((

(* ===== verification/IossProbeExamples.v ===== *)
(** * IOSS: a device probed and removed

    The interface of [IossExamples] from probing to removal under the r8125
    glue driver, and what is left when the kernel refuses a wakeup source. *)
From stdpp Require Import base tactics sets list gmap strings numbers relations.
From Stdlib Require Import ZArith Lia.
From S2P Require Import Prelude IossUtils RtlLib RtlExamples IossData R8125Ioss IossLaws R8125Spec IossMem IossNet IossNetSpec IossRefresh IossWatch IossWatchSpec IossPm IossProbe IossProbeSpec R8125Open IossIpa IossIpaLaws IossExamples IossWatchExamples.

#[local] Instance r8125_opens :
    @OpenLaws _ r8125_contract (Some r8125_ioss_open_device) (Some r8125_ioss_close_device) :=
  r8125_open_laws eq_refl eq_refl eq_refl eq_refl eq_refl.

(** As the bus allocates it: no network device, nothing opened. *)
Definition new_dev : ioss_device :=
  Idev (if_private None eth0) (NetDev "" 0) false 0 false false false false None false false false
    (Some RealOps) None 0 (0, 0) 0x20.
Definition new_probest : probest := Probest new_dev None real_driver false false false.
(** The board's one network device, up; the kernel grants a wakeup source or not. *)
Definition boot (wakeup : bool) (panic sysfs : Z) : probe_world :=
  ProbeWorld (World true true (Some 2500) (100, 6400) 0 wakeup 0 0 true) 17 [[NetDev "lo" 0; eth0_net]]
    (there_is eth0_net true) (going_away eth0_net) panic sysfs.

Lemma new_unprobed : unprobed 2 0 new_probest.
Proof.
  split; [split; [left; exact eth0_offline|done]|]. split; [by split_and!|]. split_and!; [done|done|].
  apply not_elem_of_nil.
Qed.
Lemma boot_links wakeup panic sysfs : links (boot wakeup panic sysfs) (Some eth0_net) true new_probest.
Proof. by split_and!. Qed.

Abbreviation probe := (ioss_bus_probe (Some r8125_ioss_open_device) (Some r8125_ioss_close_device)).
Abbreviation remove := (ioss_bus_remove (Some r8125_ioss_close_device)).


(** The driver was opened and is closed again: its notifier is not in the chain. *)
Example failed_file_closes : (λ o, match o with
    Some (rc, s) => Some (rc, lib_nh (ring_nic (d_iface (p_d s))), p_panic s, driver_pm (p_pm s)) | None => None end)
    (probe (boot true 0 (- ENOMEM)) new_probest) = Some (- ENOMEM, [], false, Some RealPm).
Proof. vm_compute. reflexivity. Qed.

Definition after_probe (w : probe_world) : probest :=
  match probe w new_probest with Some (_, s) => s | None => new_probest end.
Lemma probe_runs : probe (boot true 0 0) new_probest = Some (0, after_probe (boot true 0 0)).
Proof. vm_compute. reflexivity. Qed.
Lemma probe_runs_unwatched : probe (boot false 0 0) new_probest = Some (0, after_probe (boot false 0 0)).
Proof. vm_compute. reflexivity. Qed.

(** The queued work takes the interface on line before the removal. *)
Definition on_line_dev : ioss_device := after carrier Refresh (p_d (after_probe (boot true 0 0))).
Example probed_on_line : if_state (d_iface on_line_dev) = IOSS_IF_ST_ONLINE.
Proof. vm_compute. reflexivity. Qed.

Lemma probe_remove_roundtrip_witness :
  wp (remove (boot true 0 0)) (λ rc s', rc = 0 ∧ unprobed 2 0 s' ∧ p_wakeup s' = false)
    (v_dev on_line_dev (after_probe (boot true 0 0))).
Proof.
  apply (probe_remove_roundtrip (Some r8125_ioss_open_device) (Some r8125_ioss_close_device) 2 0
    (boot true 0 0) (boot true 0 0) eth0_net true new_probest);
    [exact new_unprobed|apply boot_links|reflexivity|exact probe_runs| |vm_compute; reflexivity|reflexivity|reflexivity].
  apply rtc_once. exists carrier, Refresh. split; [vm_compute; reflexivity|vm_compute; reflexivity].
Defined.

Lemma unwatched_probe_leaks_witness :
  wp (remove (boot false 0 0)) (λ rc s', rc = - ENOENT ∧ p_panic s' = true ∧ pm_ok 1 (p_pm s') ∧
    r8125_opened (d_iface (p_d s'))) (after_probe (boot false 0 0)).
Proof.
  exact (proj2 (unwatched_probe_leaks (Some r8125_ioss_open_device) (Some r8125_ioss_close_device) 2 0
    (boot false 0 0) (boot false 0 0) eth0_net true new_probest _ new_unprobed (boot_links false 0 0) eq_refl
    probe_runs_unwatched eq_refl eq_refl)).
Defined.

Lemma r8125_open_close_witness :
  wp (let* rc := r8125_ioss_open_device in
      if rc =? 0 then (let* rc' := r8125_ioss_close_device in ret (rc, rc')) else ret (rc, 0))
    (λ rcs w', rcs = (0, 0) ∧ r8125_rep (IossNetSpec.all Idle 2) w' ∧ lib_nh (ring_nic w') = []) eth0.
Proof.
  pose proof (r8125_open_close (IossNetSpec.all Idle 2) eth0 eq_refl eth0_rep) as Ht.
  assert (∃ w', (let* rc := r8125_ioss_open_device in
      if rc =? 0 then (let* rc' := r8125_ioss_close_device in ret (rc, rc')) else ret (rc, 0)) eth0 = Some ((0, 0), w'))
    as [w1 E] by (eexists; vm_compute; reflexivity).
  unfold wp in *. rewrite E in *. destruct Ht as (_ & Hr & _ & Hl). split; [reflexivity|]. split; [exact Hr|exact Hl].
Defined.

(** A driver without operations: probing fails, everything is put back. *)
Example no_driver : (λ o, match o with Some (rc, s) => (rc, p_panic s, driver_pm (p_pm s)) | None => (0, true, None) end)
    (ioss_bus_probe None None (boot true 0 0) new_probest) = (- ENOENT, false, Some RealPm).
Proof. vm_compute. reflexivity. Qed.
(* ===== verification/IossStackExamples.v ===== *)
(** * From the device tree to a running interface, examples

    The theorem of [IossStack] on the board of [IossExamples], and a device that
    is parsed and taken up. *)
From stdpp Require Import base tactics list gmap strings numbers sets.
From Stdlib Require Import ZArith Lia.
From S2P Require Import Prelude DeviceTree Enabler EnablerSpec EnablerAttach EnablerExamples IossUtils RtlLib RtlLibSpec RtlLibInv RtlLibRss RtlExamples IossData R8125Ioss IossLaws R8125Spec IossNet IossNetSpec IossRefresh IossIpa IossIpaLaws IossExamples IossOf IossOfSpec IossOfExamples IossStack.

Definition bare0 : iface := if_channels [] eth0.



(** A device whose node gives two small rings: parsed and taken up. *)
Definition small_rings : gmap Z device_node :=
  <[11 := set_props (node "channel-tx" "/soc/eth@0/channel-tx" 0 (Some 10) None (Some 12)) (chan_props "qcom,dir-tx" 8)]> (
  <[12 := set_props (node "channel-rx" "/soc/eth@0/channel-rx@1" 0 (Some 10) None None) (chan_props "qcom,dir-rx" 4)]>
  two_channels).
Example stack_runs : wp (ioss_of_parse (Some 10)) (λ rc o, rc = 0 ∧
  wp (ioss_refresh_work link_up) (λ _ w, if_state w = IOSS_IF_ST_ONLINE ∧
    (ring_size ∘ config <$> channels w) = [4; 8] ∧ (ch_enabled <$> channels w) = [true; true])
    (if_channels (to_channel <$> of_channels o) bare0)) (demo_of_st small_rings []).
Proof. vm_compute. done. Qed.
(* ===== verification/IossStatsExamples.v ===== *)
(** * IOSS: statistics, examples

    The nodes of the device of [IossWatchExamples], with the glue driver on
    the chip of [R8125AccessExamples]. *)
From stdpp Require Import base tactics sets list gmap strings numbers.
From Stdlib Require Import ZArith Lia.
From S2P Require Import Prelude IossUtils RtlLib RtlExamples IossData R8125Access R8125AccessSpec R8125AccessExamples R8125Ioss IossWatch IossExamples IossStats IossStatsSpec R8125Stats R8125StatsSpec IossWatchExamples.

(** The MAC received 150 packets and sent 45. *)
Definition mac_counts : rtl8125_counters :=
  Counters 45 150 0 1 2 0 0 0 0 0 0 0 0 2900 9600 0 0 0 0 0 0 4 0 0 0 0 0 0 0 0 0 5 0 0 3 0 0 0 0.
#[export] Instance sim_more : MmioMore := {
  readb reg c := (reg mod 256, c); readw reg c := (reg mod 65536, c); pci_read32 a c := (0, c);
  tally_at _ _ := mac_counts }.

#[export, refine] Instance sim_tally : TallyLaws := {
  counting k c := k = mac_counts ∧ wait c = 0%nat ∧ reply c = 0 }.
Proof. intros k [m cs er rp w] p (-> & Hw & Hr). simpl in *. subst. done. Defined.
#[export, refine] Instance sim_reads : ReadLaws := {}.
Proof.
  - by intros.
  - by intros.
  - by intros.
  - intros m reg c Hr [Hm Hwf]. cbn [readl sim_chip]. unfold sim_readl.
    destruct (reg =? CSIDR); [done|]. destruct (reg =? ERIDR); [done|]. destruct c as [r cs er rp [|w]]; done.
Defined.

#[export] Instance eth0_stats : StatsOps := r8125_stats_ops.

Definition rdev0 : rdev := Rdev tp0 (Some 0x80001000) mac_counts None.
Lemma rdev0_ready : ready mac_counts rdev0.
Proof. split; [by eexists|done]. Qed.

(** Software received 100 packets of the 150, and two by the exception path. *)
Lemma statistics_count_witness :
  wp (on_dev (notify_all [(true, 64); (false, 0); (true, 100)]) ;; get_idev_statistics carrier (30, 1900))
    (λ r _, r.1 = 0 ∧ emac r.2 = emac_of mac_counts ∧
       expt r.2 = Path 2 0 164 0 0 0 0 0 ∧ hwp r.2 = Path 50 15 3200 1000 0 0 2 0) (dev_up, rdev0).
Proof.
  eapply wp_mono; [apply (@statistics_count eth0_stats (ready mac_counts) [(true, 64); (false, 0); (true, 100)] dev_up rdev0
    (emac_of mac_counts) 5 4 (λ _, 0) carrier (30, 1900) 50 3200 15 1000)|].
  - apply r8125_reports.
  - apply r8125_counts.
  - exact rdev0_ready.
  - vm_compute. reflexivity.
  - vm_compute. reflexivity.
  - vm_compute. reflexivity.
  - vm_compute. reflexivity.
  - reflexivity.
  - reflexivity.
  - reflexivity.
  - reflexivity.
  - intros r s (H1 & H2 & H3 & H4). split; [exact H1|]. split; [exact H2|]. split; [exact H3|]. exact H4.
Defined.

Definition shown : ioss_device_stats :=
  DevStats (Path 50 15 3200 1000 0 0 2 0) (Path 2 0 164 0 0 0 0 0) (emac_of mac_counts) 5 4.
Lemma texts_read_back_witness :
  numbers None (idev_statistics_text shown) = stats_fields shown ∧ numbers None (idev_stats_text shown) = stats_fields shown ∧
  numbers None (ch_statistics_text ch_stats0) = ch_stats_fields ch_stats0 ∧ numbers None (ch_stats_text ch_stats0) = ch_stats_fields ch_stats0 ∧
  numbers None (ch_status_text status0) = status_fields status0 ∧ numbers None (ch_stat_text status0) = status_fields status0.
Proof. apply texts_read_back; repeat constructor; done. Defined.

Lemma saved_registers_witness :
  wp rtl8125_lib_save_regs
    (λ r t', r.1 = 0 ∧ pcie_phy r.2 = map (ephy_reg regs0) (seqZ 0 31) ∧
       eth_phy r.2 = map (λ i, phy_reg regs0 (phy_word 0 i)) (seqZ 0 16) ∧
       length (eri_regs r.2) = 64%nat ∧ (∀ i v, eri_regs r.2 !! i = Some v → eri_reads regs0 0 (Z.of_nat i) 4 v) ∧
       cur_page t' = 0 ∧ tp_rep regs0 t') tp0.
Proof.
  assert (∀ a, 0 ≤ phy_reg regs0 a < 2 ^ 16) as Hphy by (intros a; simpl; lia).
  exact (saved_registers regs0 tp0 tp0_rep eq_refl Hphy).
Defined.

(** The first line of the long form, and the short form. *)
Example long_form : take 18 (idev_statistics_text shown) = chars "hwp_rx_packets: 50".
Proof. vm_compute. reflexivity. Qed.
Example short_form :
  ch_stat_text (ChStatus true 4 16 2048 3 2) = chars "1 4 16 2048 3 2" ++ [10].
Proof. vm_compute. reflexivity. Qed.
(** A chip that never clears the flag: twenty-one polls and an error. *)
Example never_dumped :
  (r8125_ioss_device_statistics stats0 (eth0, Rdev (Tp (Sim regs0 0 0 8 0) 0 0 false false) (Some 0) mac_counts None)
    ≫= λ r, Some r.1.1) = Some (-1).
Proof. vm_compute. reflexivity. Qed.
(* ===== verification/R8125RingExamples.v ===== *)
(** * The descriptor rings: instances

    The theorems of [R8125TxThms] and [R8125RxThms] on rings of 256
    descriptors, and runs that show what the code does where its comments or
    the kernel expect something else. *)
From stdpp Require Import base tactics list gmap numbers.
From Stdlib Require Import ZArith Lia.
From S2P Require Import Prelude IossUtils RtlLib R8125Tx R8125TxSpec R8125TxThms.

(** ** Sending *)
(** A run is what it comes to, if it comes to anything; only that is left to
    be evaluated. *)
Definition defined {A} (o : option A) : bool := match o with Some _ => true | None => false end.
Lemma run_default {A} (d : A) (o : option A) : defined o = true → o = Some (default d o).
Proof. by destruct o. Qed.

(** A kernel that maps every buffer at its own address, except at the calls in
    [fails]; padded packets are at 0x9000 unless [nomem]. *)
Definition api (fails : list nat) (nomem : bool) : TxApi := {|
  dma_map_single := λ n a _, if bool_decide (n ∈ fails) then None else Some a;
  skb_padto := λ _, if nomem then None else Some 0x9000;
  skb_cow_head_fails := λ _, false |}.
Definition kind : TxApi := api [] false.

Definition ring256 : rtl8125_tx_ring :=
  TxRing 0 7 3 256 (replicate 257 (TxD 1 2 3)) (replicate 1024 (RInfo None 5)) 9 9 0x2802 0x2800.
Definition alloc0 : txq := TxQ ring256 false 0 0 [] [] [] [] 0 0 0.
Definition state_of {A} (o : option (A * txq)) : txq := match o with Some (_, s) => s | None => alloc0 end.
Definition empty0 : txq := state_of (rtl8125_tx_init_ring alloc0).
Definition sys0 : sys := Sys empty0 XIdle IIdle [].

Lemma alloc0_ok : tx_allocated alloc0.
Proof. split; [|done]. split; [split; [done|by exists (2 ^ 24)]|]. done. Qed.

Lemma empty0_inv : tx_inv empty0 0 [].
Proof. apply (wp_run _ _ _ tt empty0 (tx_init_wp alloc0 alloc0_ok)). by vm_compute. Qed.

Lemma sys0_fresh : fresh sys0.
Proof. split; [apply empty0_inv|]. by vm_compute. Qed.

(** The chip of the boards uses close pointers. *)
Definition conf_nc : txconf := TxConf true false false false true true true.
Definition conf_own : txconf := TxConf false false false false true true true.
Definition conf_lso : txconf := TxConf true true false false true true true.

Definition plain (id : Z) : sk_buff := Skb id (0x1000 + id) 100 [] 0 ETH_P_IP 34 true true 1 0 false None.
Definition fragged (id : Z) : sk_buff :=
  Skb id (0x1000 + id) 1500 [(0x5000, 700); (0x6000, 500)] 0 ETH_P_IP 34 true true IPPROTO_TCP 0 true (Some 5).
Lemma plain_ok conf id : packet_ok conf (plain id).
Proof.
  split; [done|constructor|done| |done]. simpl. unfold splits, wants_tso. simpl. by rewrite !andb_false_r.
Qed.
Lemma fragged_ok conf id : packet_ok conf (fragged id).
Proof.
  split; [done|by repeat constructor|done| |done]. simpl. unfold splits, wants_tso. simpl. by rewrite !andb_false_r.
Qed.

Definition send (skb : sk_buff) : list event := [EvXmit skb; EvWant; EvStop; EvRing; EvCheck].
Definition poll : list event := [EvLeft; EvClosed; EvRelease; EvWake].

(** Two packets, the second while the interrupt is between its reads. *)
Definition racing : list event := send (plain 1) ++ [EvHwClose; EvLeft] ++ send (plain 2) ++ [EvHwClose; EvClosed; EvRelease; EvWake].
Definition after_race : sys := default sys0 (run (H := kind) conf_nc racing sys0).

))

__What is being asked__:
Pull every line containing the string "EvClosed" out of the data above and copy it.

__Exercise response__:
Definition poll : list event := [EvLeft; EvClosed; EvRelease; EvWake].
Definition racing : list event := send (plain 1) ++ [EvHwClose; EvLeft] ++ send (plain 2) ++ [EvHwClose; EvClosed; EvRelease; EvWake].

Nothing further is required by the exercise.